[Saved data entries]
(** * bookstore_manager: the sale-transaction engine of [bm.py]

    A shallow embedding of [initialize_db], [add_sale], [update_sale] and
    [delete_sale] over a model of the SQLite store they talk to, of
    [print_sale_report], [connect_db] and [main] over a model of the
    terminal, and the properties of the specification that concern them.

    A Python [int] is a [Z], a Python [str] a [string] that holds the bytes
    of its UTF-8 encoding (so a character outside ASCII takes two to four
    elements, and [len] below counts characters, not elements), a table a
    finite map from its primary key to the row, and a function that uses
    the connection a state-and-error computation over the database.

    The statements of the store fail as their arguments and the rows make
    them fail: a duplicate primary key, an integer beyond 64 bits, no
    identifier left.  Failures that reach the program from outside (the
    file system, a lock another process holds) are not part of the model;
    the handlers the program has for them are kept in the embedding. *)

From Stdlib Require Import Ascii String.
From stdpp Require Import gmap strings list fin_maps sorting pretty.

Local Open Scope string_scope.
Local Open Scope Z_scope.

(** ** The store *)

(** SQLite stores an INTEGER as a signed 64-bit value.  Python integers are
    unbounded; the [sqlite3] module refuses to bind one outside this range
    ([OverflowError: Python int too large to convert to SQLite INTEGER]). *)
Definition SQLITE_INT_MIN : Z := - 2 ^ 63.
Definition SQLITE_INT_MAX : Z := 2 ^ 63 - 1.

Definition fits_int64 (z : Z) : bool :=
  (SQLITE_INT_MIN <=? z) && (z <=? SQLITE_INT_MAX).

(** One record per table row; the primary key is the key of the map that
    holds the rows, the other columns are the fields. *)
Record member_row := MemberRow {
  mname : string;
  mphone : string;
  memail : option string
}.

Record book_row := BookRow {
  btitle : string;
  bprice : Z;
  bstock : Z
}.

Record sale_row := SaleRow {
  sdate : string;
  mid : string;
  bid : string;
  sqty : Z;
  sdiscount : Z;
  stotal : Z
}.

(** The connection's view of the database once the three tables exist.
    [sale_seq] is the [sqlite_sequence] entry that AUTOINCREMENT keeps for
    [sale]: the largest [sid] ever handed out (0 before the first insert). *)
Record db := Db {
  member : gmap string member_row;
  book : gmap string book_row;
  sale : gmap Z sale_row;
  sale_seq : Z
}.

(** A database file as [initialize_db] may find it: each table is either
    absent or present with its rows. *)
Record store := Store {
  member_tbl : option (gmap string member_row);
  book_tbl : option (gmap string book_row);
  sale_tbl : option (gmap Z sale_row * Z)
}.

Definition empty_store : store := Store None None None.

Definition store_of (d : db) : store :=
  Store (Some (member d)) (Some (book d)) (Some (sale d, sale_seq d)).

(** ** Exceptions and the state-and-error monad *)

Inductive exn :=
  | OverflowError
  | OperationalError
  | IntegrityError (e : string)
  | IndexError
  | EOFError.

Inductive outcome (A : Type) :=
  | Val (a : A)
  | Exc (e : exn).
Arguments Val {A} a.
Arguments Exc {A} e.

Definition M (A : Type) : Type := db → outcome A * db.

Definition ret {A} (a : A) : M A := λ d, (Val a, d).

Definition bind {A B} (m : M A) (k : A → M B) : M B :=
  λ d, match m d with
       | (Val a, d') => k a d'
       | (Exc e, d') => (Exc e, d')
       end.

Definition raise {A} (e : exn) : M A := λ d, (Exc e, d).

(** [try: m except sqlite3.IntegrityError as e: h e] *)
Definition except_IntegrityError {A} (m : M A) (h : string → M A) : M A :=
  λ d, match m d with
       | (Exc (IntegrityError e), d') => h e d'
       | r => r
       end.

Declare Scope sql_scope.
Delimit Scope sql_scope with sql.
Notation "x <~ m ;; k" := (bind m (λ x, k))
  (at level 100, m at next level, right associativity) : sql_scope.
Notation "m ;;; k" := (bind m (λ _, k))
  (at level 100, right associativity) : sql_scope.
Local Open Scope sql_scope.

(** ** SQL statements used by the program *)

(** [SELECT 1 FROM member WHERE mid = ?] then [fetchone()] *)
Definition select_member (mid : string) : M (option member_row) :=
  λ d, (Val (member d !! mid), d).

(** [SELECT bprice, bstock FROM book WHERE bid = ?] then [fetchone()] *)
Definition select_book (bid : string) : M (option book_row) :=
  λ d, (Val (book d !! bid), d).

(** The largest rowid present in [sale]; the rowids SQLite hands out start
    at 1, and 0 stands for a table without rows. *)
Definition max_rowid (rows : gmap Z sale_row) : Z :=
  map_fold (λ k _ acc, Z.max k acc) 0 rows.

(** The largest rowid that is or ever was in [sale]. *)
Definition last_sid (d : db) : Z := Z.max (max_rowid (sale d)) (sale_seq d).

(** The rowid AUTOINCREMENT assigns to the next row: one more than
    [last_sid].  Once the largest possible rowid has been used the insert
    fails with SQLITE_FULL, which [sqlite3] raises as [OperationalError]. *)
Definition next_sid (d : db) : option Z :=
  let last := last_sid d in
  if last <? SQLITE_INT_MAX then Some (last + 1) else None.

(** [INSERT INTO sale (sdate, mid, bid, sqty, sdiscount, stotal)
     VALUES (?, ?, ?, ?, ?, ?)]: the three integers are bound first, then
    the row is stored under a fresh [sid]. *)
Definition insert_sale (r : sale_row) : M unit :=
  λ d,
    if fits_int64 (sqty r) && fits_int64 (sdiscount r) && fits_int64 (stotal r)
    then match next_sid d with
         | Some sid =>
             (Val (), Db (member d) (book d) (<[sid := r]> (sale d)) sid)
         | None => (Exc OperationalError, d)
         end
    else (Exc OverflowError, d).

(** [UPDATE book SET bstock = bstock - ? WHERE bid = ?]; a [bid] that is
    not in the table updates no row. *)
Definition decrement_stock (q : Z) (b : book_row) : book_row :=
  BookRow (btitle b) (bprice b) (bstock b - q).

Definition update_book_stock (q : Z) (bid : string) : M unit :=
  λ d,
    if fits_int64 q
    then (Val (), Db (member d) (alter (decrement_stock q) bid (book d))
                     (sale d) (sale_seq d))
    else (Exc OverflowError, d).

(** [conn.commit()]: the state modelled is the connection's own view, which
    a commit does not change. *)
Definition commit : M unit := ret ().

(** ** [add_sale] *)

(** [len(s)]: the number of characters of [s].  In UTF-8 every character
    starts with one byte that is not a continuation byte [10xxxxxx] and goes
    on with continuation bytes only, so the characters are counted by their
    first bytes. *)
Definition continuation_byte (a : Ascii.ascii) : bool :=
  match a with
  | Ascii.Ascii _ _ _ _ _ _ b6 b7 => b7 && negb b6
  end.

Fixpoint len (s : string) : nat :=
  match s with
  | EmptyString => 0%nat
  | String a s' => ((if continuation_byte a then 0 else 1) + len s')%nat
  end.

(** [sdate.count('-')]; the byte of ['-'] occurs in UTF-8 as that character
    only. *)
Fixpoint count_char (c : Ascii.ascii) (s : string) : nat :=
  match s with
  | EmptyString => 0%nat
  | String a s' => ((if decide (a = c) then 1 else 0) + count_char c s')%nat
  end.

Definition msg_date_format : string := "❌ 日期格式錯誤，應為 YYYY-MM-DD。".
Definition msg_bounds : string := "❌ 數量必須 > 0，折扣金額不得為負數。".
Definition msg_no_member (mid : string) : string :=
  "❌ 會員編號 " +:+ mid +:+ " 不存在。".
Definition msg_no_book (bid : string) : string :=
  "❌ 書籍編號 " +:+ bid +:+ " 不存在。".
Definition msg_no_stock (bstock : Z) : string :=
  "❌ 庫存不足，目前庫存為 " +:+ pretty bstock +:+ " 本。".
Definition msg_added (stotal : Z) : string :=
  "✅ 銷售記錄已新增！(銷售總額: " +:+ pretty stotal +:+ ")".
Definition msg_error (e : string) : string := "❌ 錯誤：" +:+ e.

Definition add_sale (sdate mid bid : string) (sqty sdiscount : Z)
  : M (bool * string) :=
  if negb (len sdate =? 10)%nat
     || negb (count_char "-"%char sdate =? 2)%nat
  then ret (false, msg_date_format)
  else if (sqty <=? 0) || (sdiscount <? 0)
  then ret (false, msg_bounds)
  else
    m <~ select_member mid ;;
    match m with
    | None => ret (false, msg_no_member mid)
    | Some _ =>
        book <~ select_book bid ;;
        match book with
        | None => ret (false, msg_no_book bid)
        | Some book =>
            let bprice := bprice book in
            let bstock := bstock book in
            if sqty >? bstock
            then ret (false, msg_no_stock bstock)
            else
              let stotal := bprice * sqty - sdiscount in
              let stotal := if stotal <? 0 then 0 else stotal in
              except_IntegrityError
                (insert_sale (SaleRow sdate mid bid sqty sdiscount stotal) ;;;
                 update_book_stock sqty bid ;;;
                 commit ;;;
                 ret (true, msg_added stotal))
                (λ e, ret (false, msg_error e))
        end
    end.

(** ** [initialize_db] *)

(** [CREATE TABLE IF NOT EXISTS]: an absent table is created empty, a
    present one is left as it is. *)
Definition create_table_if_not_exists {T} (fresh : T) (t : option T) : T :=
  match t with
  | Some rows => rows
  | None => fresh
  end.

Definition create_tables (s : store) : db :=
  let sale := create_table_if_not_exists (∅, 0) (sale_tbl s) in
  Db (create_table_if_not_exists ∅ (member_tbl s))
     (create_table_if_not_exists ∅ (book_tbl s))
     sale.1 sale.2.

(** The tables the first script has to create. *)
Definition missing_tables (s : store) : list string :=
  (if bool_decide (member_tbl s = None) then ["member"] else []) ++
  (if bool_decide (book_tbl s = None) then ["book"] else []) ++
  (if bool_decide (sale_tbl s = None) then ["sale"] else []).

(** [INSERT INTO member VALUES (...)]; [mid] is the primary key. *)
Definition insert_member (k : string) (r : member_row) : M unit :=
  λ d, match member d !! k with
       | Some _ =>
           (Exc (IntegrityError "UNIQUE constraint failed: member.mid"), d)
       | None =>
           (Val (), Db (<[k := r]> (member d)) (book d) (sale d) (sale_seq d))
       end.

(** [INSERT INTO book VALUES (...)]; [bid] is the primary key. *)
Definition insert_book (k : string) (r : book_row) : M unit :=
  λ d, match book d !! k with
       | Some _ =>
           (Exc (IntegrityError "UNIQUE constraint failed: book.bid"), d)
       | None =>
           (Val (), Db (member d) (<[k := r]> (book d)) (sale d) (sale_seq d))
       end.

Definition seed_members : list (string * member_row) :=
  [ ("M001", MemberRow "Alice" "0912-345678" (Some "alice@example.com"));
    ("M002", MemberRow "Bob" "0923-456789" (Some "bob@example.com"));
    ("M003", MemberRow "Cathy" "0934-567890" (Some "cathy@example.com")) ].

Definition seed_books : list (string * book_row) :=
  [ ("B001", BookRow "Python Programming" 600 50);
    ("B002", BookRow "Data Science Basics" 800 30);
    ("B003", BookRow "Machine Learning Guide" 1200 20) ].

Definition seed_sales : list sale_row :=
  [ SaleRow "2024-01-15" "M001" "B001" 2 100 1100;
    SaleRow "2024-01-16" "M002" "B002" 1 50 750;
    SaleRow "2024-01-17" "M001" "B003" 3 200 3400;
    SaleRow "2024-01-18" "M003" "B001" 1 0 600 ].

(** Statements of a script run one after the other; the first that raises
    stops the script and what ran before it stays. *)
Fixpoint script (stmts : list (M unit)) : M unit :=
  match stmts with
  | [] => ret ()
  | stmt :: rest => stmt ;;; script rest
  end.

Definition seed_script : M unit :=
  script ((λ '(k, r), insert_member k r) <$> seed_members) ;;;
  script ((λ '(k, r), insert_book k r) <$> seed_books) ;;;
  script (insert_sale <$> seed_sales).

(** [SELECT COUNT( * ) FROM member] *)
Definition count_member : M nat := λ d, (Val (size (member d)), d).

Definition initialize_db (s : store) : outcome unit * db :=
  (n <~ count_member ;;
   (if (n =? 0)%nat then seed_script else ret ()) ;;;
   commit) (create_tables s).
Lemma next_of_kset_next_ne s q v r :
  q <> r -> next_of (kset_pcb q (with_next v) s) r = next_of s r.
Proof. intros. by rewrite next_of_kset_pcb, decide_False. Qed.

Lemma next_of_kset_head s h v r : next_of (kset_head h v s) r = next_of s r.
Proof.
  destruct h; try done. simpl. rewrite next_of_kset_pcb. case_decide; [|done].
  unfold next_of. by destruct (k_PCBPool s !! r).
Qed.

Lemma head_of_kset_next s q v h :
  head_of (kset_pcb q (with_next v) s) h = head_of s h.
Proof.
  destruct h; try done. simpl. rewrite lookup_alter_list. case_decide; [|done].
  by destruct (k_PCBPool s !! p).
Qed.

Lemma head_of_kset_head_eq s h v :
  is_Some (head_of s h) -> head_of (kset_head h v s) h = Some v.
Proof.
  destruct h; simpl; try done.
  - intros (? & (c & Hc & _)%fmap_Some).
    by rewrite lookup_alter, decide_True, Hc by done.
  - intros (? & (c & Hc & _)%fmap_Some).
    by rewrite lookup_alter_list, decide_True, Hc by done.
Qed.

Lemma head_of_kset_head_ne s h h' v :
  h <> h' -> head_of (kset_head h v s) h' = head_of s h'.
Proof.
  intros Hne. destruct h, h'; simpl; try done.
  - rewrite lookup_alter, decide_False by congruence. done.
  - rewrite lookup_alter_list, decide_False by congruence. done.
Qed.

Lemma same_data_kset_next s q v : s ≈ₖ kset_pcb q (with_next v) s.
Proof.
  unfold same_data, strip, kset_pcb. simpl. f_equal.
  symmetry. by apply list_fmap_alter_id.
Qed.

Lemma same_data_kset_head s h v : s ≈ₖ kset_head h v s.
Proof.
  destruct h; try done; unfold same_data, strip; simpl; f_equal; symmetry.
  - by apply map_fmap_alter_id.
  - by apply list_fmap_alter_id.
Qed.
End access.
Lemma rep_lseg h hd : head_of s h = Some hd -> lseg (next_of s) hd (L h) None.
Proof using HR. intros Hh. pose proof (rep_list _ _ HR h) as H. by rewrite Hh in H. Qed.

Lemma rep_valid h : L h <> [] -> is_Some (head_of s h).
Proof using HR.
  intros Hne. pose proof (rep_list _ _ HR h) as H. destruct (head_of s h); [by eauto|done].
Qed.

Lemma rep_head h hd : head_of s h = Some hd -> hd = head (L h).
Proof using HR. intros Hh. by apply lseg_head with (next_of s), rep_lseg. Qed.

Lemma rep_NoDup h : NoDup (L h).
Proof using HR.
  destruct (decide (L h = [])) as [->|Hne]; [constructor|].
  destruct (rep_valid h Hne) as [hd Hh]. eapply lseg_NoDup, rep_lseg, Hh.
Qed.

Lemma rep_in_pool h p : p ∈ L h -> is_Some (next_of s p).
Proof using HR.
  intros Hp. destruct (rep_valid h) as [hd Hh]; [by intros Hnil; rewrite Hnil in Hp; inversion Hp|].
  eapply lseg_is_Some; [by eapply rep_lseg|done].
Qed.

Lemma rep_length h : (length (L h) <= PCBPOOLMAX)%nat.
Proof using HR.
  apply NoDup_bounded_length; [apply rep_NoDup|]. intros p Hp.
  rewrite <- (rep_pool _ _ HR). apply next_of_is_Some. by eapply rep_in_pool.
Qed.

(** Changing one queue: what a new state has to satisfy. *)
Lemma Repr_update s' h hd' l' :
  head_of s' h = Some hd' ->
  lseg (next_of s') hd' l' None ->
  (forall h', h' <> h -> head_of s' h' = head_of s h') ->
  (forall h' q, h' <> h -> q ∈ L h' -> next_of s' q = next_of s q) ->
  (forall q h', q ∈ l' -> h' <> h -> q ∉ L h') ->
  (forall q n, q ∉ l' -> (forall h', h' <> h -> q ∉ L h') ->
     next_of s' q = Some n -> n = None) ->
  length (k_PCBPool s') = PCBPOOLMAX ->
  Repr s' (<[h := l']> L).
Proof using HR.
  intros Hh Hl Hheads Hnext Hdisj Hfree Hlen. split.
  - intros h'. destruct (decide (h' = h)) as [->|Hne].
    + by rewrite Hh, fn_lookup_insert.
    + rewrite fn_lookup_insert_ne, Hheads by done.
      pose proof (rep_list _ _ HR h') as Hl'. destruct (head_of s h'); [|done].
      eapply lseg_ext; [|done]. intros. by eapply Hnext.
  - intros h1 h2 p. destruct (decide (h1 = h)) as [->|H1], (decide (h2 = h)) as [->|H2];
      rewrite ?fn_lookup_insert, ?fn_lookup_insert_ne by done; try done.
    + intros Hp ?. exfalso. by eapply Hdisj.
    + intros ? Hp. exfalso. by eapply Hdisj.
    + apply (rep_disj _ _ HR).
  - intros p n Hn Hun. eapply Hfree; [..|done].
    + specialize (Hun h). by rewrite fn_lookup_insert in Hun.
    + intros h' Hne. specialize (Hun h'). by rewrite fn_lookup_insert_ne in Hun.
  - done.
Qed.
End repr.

[WHAT YOU WILL DO] Starting at the line that has "Local Open Scope string_scope." and ending at the line that has "Definition SQLITE_INT_MIN : Z := - 2 ^ 63.", please write out the lines above exactly, leaving out all others.

[TASK SOLUTION]
Local Open Scope string_scope.
Local Open Scope Z_scope.

(** ** The store *)

(** SQLite stores an INTEGER as a signed 64-bit value.  Python integers are
    unbounded; the [sqlite3] module refuses to bind one outside this range
    ([OverflowError: Python int too large to convert to SQLite INTEGER]). *)
Definition SQLITE_INT_MIN : Z := - 2 ^ 63.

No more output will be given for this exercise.